Evidence for an Involvement of Muscarinic Cholinergic Systems in the Induction but Not Expression of Behavioral Sensitization to Cocaine

The present study was designed to determine whether the muscarinic cholinergic antagonist scopolamine can prevent the expression and induction of sensitization to the locomotor-activating effects of cocaine. Rats received one daily injection of cocaine (20 mg/kg i.p.) for 5 days. Two days after withdrawal of pretreatment, rats were pretreated with scopolamine (3.0 mg/kg s.c) or its vehicle and challenged 15 min later with either saline or cocaine (20-30 mg/kg i.p.). In second set of experiments, scopolamine (3.0 mg/kg s.c) or its vehicle was given in combination with either saline or cocaine (20 mg/kg i.p.) for 5 days.

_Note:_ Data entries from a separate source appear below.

(** A host that lets no signal through. *)
Definition no_signal_host : Host :=
  with_kill_raising (MkExn OSError "Operation not permitted") empty_host.

(** * Properties *)

(** ** The command builder *)

(** C5.  The command of every [VMConfig] is the nine fixed arguments, then
    the firmware pair when a firmware path is present, then the disk
    attachment: nothing for a configuration without a disk image, and for
    one with a disk image exactly one pair of arguments, the virtio drive
    specification that names the qcow2 format when the suffix of the image
    is [.qcow2] (compared as written, case included), and the legacy
    [-hda] flag with the path for every other image. *)
Theorem build_command_disk_attachment (c : VMConfig) :
  build_command c =
    [ Path_str (binary c); "-machine"; machine c;
      "-m"; Py.str_of_int (memory_mb c);
      "-smp"; Py.str_of_int (cpu_count c);
      "-cpu"; cpu_model c ]
    ++ match bios c with
       | Some b => ["-bios"; Path_str b]
       | None => []
       end
    ++ match disk_image c with
       | Some d =>
           if decide (suffix d = ".qcow2")
           then ["-drive"; "file=" +:+ Path_str d +:+ ",if=virtio,format=qcow2"]
           else ["-hda"; Path_str d]
       | None => []
       end.
Proof.
  unfold build_command, Path_bool.
  destruct (bios c) as [b|], (disk_image c) as [d|]; simpl;
    try destruct (decide (suffix d = ".qcow2")); reflexivity.
Qed.

(** The two scenarios of the specification: a [.qcow2] image goes through
    the virtio drive, an [.img] image through the legacy flag. *)
Example build_command_qcow2 :
  build_command
    {| binary := Path_of "bemu"; disk_image := Some (Path_of "x.qcow2");
       memory_mb := 2048; cpu_count := 2; cpu_model := "v4004";
       bios := None; machine := "q35" |}
  = ["bemu"; "-machine"; "q35"; "-m"; "2048"; "-smp"; "2"; "-cpu"; "v4004";
     "-drive"; "file=x.qcow2,if=virtio,format=qcow2"].
Proof. reflexivity. Qed.

Example build_command_img :
  build_command
    {| binary := Path_of "bemu"; disk_image := Some (Path_of "x.img");
       memory_mb := 2048; cpu_count := 2; cpu_model := "v4004";
       bios := Some (Path_of "/usr/share/seabios/bios.bin"); machine := "q35" |}
  = ["bemu"; "-machine"; "q35"; "-m"; "2048"; "-smp"; "2"; "-cpu"; "v4004";
     "-bios"; "/usr/share/seabios/bios.bin"; "-hda"; "x.img"].
Proof. reflexivity. Qed.

(** ** Starting while the VM runs *)

(** [poll] on a running process answers [None] and changes nothing. *)
Lemma poll_running (s : State) (p : Popen) :
  _vm_process (self s) = Some p -> returncode p = None ->
  processes s !! pid p ≫= exit_status = None ->
  poll s = (Ok None, s).
Proof. intros Hp Hrc Hex. unfold poll. now rewrite Hp, Hrc, Hex. Qed.

(** C2.  A call of [start_vm] while the child process runs ends at once
    with the information box that the VM is already running.  The state
    after it is the state before it with that one box added: the process
    table has no new process, the process object is the one stored before,
    every Tk variable keeps its value, and no thread or callback is
    added. *)
Theorem start_vm_rejected_while_running (h : Host) (s : State) :
  vm_running s ->
  start_vm h s =
    (Ok tt,
     with_dialogs
       (dialogs s ++ [showinfo "VM Running" "The VM is already running"]) s).
Proof.
  intros (p & Hp & Hrc & Hex).
  unfold start_vm, bind, get_self. rewrite Hp.
  rewrite (poll_running s p Hp Hrc Hex). reflexivity.
Qed.

(** C2 at the fresh manager once it has started its VM. *)
Lemma start_vm_rejected_while_running_witness :
  vm_running running_state /\
  start_vm empty_host running_state =
    (Ok tt,
     with_dialogs
       (dialogs running_state ++ [showinfo "VM Running" "The VM is already running"])
       running_state).
Proof.
  assert (H : vm_running running_state).
  { exists {| pid := 0; returncode := None |}. vm_compute. auto. }
  split; [exact H |].
  exact (start_vm_rejected_while_running empty_host running_state H).
Defined.

(** ** The descriptor parser *)
Section Parser.
Context (h : Host) (vmx_path : Path).

(** A line either leaves the loop with its disk path, whatever the
    dictionary holds, or goes on with a dictionary that has the same
    [disk] entry and no path value that was not there before. *)
Lemma vmx_line_cases (d : gmap string VmxValue) (l : string) :
  match disk_reference h vmx_path l with
  | Some x => vmx_line h vmx_path d l = Break x
  | None =>
      exists d', vmx_line h vmx_path d l = Continue d' /\
                 d' !! "disk" = d !! "disk" /\
                 ((forall k p, d !! k <> Some (VPath p)) ->
                  forall k p, d' !! k <> Some (VPath p))
  end.
Proof.
  unfold disk_reference, vmx_line.
  destruct (bool_decide (Py.strip l = "") || Py.startswith (Py.strip l) "#");
    [eauto |].
  destruct (Py.split_once "=" (Py.strip l)) as [[key value]|]; [| eauto].
  destruct (decide (Py.lower (Py.strip key) = "memsize")).
  { eexists; split; [reflexivity |]. split.
    - now rewrite lookup_insert_ne.
    - intros Hd k p. destruct (decide (k = "memsize")) as [->|Hk].
      + rewrite lookup_insert_eq. discriminate.
      + rewrite lookup_insert_ne by congruence. apply Hd. }
  destruct (decide (Py.lower (Py.strip key) = "numvcpus")).
  { eexists; split; [reflexivity |]. split.
    - now rewrite lookup_insert_ne.
    - intros Hd k p. destruct (decide (k = "numvcpus")) as [->|Hk].
      + rewrite lookup_insert_eq. discriminate.
      + rewrite lookup_insert_ne by congruence. apply Hd. }
  destruct (Py.endswith (Py.strip key) ".fileName" && _); [| eauto].
  destruct (bool_decide _ && fs_exists h _); eauto.
Qed.



(** The loop stores strings only. *)
Lemma scan_lines_strings (f : FileStream) :
  forall d,
    (forall k p, d !! k <> Some (VPath p)) ->
    match scan_lines h vmx_path f d with
    | Done d' _ | Raised _ d' => forall k p, d' !! k <> Some (VPath p)
    end.
Proof.
  induction f as [| e0 | l rest IH]; intros d Hd; simpl; auto.
  pose proof (vmx_line_cases d l) as Hc.
  destruct (disk_reference h vmx_path l).
  - now rewrite Hc.
  - destruct Hc as (d1 & -> & _ & Hstr). apply IH. auto.
Qed.

(** A line the parser stops at has a key that ends in [.fileName], and its
    path has a suffix of the allow-list and exists. *)
Lemma disk_reference_sound (l : string) (disk : Path) :
  disk_reference h vmx_path l = Some disk ->
  (exists key value,
     Py.split_once "=" (Py.strip l) = Some (key, value) /\
     Py.endswith (Py.strip key) ".fileName" = true) /\
  Py.lower (suffix disk) ∈ DISK_SUFFIXES /\
  fs_exists h disk = true.
Proof.
  unfold disk_reference, vmx_line.
  destruct (bool_decide (Py.strip l = "") || Py.startswith (Py.strip l) "#");
    [discriminate |].
  destruct (Py.split_once "=" (Py.strip l)) as [[key value]|]; [| discriminate].
  destruct (decide (Py.lower (Py.strip key) = "memsize")); [discriminate |].
  destruct (decide (Py.lower (Py.strip key) = "numvcpus")); [discriminate |].
  destruct (Py.endswith (Py.strip key) ".fileName") eqn:Hkey; [| discriminate].
  destruct (bool_decide (Py.strip_chars dquote (Py.strip value) <> ""));
    [| discriminate].
  simpl.
  match goal with
  | |- context [bool_decide (Py.lower (suffix ?c) ∈ DISK_SUFFIXES)] =>
      destruct (bool_decide (Py.lower (suffix c) ∈ DISK_SUFFIXES)) eqn:Hsuf;
      [| discriminate];
      destruct (fs_exists h c) eqn:Hex; [| discriminate]
  end.
  simpl. intros [= <-]. apply bool_decide_eq_true in Hsuf. eauto 10.
Qed.

End Parser.



(** The second disk line of that descriptor would be accepted on its own. *)
Example second_disk_also_matches :
  disk_reference two_disks_host (Path_of "/vm/a.vmx") "scsi0:1.fileName = second.img"
  = Some (Path_of "/vm/second.img").
Proof. vm_compute. reflexivity. Qed.




(** Every entry of a parsed descriptor but [disk] is a string. *)
Lemma parse_values_are_strings (h : Host) (vmx_path : Path)
    (data : gmap string VmxValue) (k : string) (v : VmxValue) :
  _parse_vmx_file h vmx_path = Ok data ->
  k <> "disk" -> data !! k = Some v -> exists s, v = VStr s.
Proof.
  unfold _parse_vmx_file. intros Hparse Hk Hv.
  pose proof (scan_lines_strings h vmx_path (fs_read h vmx_path) ∅) as Hs.
  assert (Hstr : forall d : gmap string VmxValue,
            (forall k p, d !! k <> Some (VPath p)) ->
            (d !! k = Some v \/ (exists p, <["disk" := VPath p]> d !! k = Some v)) ->
            exists s, v = VStr s).
  { intros d Hd [Hl | [p Hl]].
    - destruct v as [s | p]; [eauto | now apply Hd in Hl].
    - rewrite lookup_insert_ne in Hl by congruence.
      destruct v as [s | p']; [eauto | now apply Hd in Hl]. }
  destruct (scan_lines h vmx_path (fs_read h vmx_path) ∅) as [d o | e d];
    (specialize (Hs ltac:(intros k' p'; rewrite lookup_empty; discriminate))).
  - destruct o as [p|]; simpl in Hparse; injection Hparse as <-;
      apply (Hstr d Hs); eauto.
  - destruct (parser_catches e); [| discriminate].
    injection Hparse as <-. apply (Hstr d Hs); eauto.
Qed.


(** ** The configuration builder *)
Lemma str_or_nonempty (a b : string) : b <> "" -> str_or a b <> "".
Proof. unfold str_or. intros Hb. case_bool_decide; auto. Qed.

(** What a configuration that [_build_config] returns says about the
    fields it was built from.  Building changes nothing. *)
Lemma _build_config_Some (h : Host) (s s' : State) (cfg : VMConfig) :
  _build_config h s = (Ok (Some cfg), s') ->
  s' = s /\
  memory_var (self s) = IntText (memory_mb cfg) /\
  cpus_var (self s) = IntText (cpu_count cfg) /\
  Py.strip (binary_var (self s)) <> "" /\
  expanduser h (Path_of (Py.strip (binary_var (self s)))) = Ok (binary cfg) /\
  (Py.has_char os_sep (Py.strip (binary_var (self s))) = true ->
   fs_exists h (binary cfg) = true) /\
  cpu_model cfg = str_or (Py.strip (cpu_model_var (self s))) DEFAULT_CPU_NAME /\
  machine cfg = str_or (machine_var (self s)) DEFAULT_MACHINE /\
  (disk_var (self s) = "" -> disk_image cfg = None) /\
  (disk_var (self s) <> "" ->
   exists d, expanduser h (Path_of (disk_var (self s))) = Ok d /\
             fs_exists h d = true /\ disk_image cfg = Some d) /\
  (bios_var (self s) = "" -> bios cfg = None) /\
  (bios_var (self s) <> "" ->
   exists b, expanduser h (Path_of (bios_var (self s))) = Ok b /\
             fs_exists h b = true /\ bios cfg = Some b).
Proof.
  unfold _build_config, bind, get_self, try_except, lift, messagebox, ret.
  intros H. simpl in H.
  destruct (memory_var (self s)) as [m|] eqn:Em; simpl in H; [|discriminate].
  destruct (cpus_var (self s)) as [c|] eqn:Ec; simpl in H; [|discriminate].
  destruct (bool_decide (Py.strip (binary_var (self s)) <> "")) eqn:Hbin;
    simpl in H; [|discriminate].
  apply bool_decide_eq_true in Hbin.
  destruct (expanduser h (Path_of (Py.strip (binary_var (self s)))))
    as [bin|] eqn:Ebin; [|discriminate].
  rewrite orb_false_r in H.
  destruct (Py.has_char os_sep (Py.strip (binary_var (self s))) && negb (fs_exists h bin))
    eqn:Esep; [discriminate|].
  assert (Hsep : Py.has_char os_sep (Py.strip (binary_var (self s))) = true ->
                 fs_exists h bin = true).
  { intros Hs. rewrite Hs in Esep. simpl in Esep. now apply negb_false_iff. }
  clear Esep.
  destruct (bool_decide (disk_var (self s) <> "")) eqn:Ed; simpl in H;
    [ apply bool_decide_eq_true in Ed
    | apply bool_decide_eq_false, dec_stable in Ed ];
    [ destruct (expanduser h (Path_of (disk_var (self s)))) as [d|] eqn:Edisk;
        simpl in H; [|discriminate];
      destruct (fs_exists h d) eqn:Edx; simpl in H; [|discriminate] | ];
    (destruct (bool_decide (bios_var (self s) <> "")) eqn:Eb; simpl in H;
     [ apply bool_decide_eq_true in Eb
     | apply bool_decide_eq_false, dec_stable in Eb ];
     [ destruct (expanduser h (Path_of (bios_var (self s)))) as [b|] eqn:Ebios;
         simpl in H; [|discriminate];
       destruct (fs_exists h b) eqn:Ebx; simpl in H; [|discriminate] | ]);
    inversion H; subst; simpl;
    repeat split; auto; intros; try contradiction; try congruence; eauto.
Qed.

Activity in response to saline and to cocaine (20 mg/kg i.p.) was assessed on day 7. The effects of acute administration of scopolamine (3.0 mg/kg s.c.) on cocaine-induced locomotor activity were also assessed. Acute administration of scopolamine increased both distance traveled and time spent in stereotypy. When scopolamine was administered 15 min prior to an acute injection of cocaine, a significant increase in the behavioral response to cocaine was seen. Daily injections of cocaine for 5 days produced sensitized behavioral responses to a subsequent cocaine challenge. Acute administration of scopolamine to animals preexposed and sensitized to cocaine did not disrupt the expression of sensitization to the locomotor and stereotypic effects of cocaine. In contrast, when scopolamine was given in combination with cocaine for 5 days, sensitization to the locomotor-activating effects of cocaine was prevented. These results suggest an important role of cholinergic muscarinic systems in mediating sensitization to the locomotor-activating effects of cocaine, which occurred after the repeated context-independent administration of this agent. In contrast, the enhanced stereotypic effects in response to the repeated administration of cocaine seem to be independent of alterations in muscarine cholinergic transmission.